(Information provided Opens)

(** X10.  The entries of [process_urls] follow the order of the addresses
    given.  None of them is marked as full content or as HTML, and each
    carries the summary, not empty, of the text extracted from the page
    fetched at its address. *)
Theorem process_urls_in_order (E : Env) (urls : list string) (query : string) :
  subsequence (map url (process_urls E urls query)) urls /\
  has_full_content (process_urls E urls query) = false /\
  Forall (fun item =>
            summary item <> "" /\
            is_full_content item = false /\ has_html item = false /\
            exists page_content,
              get_webpage_content E (url item) = Some page_content /\
              summary item = summarize_text E (extract_text E page_content) 5)
         (process_urls E urls query).
Proof.
  unfold process_urls, process_urls_trace.
  destruct (process_urls_loop_order E urls [] []) as (new & -> & Hsub & Hall).
  cbn [app].
  assert (Hitems : Forall (fun item =>
            summary item <> "" /\
            is_full_content item = false /\ has_html item = false /\
            exists page_content,
              get_webpage_content E (url item) = Some page_content /\
              summary item = summarize_text E (extract_text E page_content) 5) new).
  { eapply Forall_impl; [|exact Hall]. intros item. unfold process_url.
    destruct (get_webpage_content E (url item)) as [page_content|]; [|discriminate].
    destruct (is_empty page_content); [discriminate|].
    destruct (is_empty (extract_text E page_content) || _); [discriminate|].
    destruct (is_empty (summarize_text E (extract_text E page_content) 5)) eqn:Hs;
      [discriminate|].
    intros [= <-]. cbn [summary is_full_content has_html].
    split; [intros Heq; rewrite Heq in Hs; discriminate|]. eauto. }
  split; [exact Hsub|]. split; [|exact Hitems].
  unfold has_full_content. clear -Hitems.
  induction Hitems as [|item l (_ & Hfull & _) _ IH]; [reflexivity|].
  cbn [existsb]. now rewrite Hfull.
Qed.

(Information provided Closes)

Goal of the exercise: With the line containing "split; [intros Heq;" as the first and the last line of the records as the final one, print exactly the lines in that span.

Task answer:
    split; [intros Heq; rewrite Heq in Hs; discriminate|]. eauto. }
  split; [exact Hsub|]. split; [|exact Hitems].
  unfold has_full_content. clear -Hitems.
  induction Hitems as [|item l (_ & Hfull & _) _ IH]; [reflexivity|].
  cbn [existsb]. now rewrite Hfull.
Qed.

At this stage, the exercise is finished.